ザ・フォーク・クルセダーズ解散後、医学の道に進んだ北山修は、1987年に「ビートルズ」という本を書き下ろしている。
そこでは日本人にとってのビートルズとは何だったのかについて、自らの体験を織り交ぜつつも、さまざまな面から解説や考察がなされていた。そのまえがきでこう記しているのが、とくに印象深かった。
あのときビートルズに飛びついたのは主に女の子であったのに、あまりに男の立場で書いたビートルズ論が多すぎる。だから、もう少し、あのとき若すぎた彼女らの気持ちを汲みとったビートルズの話を書けないものだろうか。
精神分析や心理療法の分野で活躍した臨床心理学者らしく、北山修はモノを創り出す仕事をする人間には、「淋しい子ども時代を送った人が多い」という意見を述べている。
〈創造〉のためには〈若さ〉〈貧乏〉〈無名〉が大きな力になり、モノを創り出すクリエイターには、何かに強く憧れるということが大切だという見方も示していた。
ジョン・レノンやポール・マッカトニーの場合はエルヴィス・プレスリーだったが、北山修も原点は同じであったという。
ポップシンガーになることは、私にとって夢の一つだった。坂本九とエルヴィスに憧れてギターを手に入れた。一九六一年、中学三年生の頃だったと思う。
ポップシンガーになる夢があったことが、生涯の盟友となる加藤和彦が雑誌に出したメンバー募集に反応して、4年後にフォークルが結成されることにつながっていく。
1年でフォークルが解散した後も、北山修はソングライターとして日本の音楽史に残るヒット曲や、歌い継がれるスタンダード・ソングを数多く残した。
それらの歌をあらためて聴いてみて驚くのは、多くの作品に「花」が咲いていることだった。そこに「風」が吹いて、青空が夕日へと変わっていくのだ。
行間の向こう側には、静かに「涙」が流れている。もっとも初期の頃の作品のひとつ、フォークルの「花のかおりに」(作詞:北山修 作曲:加藤和彦)がそうだった。

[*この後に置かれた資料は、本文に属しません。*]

(** * WordleSolver: the feedback codec, the candidate filter, the entropy
      evaluator, the guess selector and the entropy cache of [wordle.py],
      together with the tuple-based feedback of [top_starters.py].

    Conventions of the embedding.
    - A Python [str] is a [string]; [list(s)] is its list of characters.
    - A Python [int] is a [Z]; [|], [&], [<<] and [>>] are [Z.lor],
      [Z.land], [Z.shiftl] and [Z.shiftr].
    - An [IndexError] or [ValueError] that escapes a function is [None]
      (or a named error where the caller catches it).
    - The module-level dictionary [feedback_cache] is a [gmap] threaded
      through every function that reaches [get_feedback].
    - A Python [float] is idealised as a real number; [math.log2] is
      [ln x / ln 2] and is undefined (raises) outside the positive reals;
      [/] raises on a zero divisor. *)

From Stdlib Require Import ZArith Reals Lra Lia Ascii String Sorted.
From stdpp Require Import gmap strings list fin_maps.

Local Open Scope string_scope.
Local Open Scope list_scope.
Local Open Scope nat_scope.

(** ** Python primitives *)

Module Py.

(** [list(s)] for a [str]. *)
Definition chars (s : string) : list ascii := list_ascii_of_string s.

(** [x in l] on a list. *)
Fixpoint contains {A} `{EqDecision A} (x : A) (l : list A) : bool :=
  match l with
  | [] => false
  | y :: r => if decide (y = x) then true else contains x r
  end.

(** [l.index(x)]: the first position holding [x]; [None] is the
    [ValueError] raised when there is none. *)
Fixpoint index {A} `{EqDecision A} (x : A) (l : list A) : option nat :=
  match l with
  | [] => None
  | y :: r => if decide (y = x) then Some 0 else S <$> index x r
  end.

(** [range(n)]. *)
Definition range (n : nat) : list nat := seq 0 n.

(** [for x in xs: s = body(s, x)], where the body may raise. *)
Fixpoint for_each {S A} (body : S → A → option S) (xs : list A) (s : S)
    : option S :=
  match xs with
  | [] => Some s
  | x :: r => s' ← body s x; for_each body r s'
  end.

(** [max(xs, key=key)] on real keys: the first element whose key no later
    element exceeds; an element replaces the current best only when its
    key is strictly greater. [None] is the [ValueError] on an empty
    sequence. *)
Fixpoint max_from {A} (key : A → R) (best : A) (xs : list A) : A :=
  match xs with
  | [] => best
  | x :: r => max_from key (if Rlt_dec (key best) (key x) then x else best) r
  end.

Definition max_by {A} (key : A → R) (xs : list A) : option A :=
  match xs with
  | [] => None
  | x :: r => Some (max_from key x r)
  end.

(** [a / b] on two [int]s; [None] is [ZeroDivisionError]. *)
Definition true_div (a b : nat) : option R :=
  if decide (b = 0) then None else Some (INR a / INR b)%R.

(** [math.log2(x)]; [None] is the [ValueError] outside the domain. *)
Definition log2 (x : R) : option R :=
  if Rlt_dec 0 x then Some (ln x / ln 2)%R else None.

(** Characters as code points below 256: [str.isspace]. *)
Definition isspace (c : ascii) : bool :=
  let n := nat_of_ascii c in
  (((9 <=? n) && (n <=? 13)) || ((28 <=? n) && (n <=? 32))
   || (n =? 133) || (n =? 160))%nat.

(** [str.lower] on one code point below 256. *)
Definition lower_char (c : ascii) : ascii :=
  let n := nat_of_ascii c in
  if (((65 <=? n) && (n <=? 90))
      || ((192 <=? n) && (n <=? 222) && negb (n =? 215)))%nat
  then ascii_of_nat (n + 32) else c.

Definition lower (s : list ascii) : list ascii := lower_char <$> s.

Fixpoint lstrip (s : list ascii) : list ascii :=
  match s with
  | c :: r => if isspace c then lstrip r else s
  | [] => []
  end.

(** [s.strip()]. *)
Definition strip (s : list ascii) : list ascii :=
  reverse (lstrip (reverse (lstrip s))).

(** [s.replace(a, b)] for single characters. *)
Definition replace_char (a b : ascii) (s : list ascii) : list ascii :=
  (λ c, if decide (c = a) then b else c) <$> s.

(** Splitting at the characters that [sep] accepts: the maximal runs of
    other characters. [tok] is the run being read, latest character
    first. *)
Fixpoint split_from (sep : ascii → bool) (tok : list ascii) (s : list ascii)
    : list string :=
  match s with
  | [] =>
      match tok with
      | [] => []
      | _ => [string_of_list_ascii (reverse tok)]
      end
  | c :: r =>
      if sep c
      then match tok with
           | [] => split_from sep [] r
           | _ => string_of_list_ascii (reverse tok) :: split_from sep [] r
           end
      else split_from sep (c :: tok) r
  end.

(** [s.split()]: splitting at runs of whitespace. *)
Definition split (s : list ascii) : list string := split_from isspace [] s.

End Py.

(** ** FeedbackCodec *)

(** The amount [2 * (4 - i)] by which position [i] is shifted. *)
Definition field_shift (i : nat) : Z := 2 * (4 - Z.of_nat i).

(** The two-bit field of position [i], as the second pass of
    [wordle.get_feedback] reads it:
    [(feedback & (3 << (2 * (4 - i)))) >> (2 * (4 - i))]. *)
Definition field (feedback : Z) (i : nat) : Z :=
  Z.shiftr (Z.land feedback (Z.shiftl 3 (field_shift i))) (field_shift i).

Module Wordle.

(** The loop state of [get_feedback]: the integer [feedback] and the
    list [target_chars]. *)
Definition fb_state : Type := Z * list (option ascii).

(** Body of the first pass (greens). *)
Definition green_step (guess : list ascii) (st : fb_state) (i : nat)
    : option fb_state :=
  g ← guess !! i;
  t ← st.2 !! i;
  if decide (Some g = t)
  then Some (Z.lor st.1 (Z.shiftl 2 (field_shift i)), <[i:=None]> st.2)
  else Some st.

(** Body of the second pass (yellows). *)
Definition yellow_step (guess : list ascii) (st : fb_state) (i : nat)
    : option fb_state :=
  if decide (field st.1 i = 0%Z)
  then
    g ← guess !! i;
    if Py.contains (Some g) st.2
    then
      j ← Py.index (Some g) st.2;
      Some (Z.lor st.1 (Z.shiftl 1 (field_shift i)), <[j:=None]> st.2)
    else Some st
  else Some st.

(** [get_feedback] below its cache lookup: lines 56 to 70. *)
Definition compute_feedback (guess target : string) : option Z :=
  st1 ← Py.for_each (green_step (Py.chars guess)) (Py.range 5)
          (0%Z, Some <$> Py.chars target);
  st2 ← Py.for_each (yellow_step (Py.chars guess)) (Py.range 5) st1;
  Some st2.1.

白い花を歌った名曲ですぐに思い浮かぶのが、「白い色は恋人の色」(作詞:北山修 作曲:加藤和彦)だろう。アメリカはハワイ州出身のベッツィと、アイダホ州出身のクリスによるフォークソング・デュオ、ベッツィー&クリスの大ヒット曲だ。
「涙」が出てくるのは、3コーラス目である。
同じくベッツィー&クリスの「花のように」(作詞:北山修 作曲:加藤和彦)も、3コーラス目に「花」と「風」と「涙」が登場してくる。
メッセージソングの「戦争を知らない子供たち」(作詞:北山修 作曲:杉田二郎)では、3コーラス目に「花びらが好き」とはっきり歌われている。
名曲中の名曲「あの素晴らしい愛をもう一度」(作詞:北山修 作曲:加藤和彦で)は、1コーラスと3コーラスがこうなっている。
野に咲く「花」を見て美しいと感じる心、その心を揺さぶる「風」、時とともに変わりゆく「空」、思わずこみ上げてくる「涙」、そこには一切の嘘がない。
美しいものを見て感じた心の動きを、飾ることなく素直に歌の言葉にしているからこそ、時が経っても瑞々しさが失われない。
僕のふだん持っているふんいきはあまりにもドタバタしているいっぽう、ひとりになるととてもロマンチックで、心は感じやすく繊細で、まるで少女のようにこわれやすい、というわけなんです。
北山がこれらをモチーフに作詞を始めた1967~68年頃、アメリカではフラワー・ムーブメントが全盛を迎え、「花」は愛と平和の象徴として世界中に広まっていった。
そんな時代の動きを背景に書かれた歌の数々は、ビートルズに憧れた「若すぎた彼女」たちの気持ちを知る北山修にとって、ビートルズの話を書くことと表裏一体の〈創造〉だったのかもしれない。
(注)学者としての北山修氏は近年、音楽活動においては「きたやまおさむ」と表記していますが、作品の発表時が「北山修」でしたのでそちらに統一してあります。文中のコメントは著作「ビートルズ」(講談社現代新書)と、「戦争を知らない子供たち」(角川文庫)からの引用です。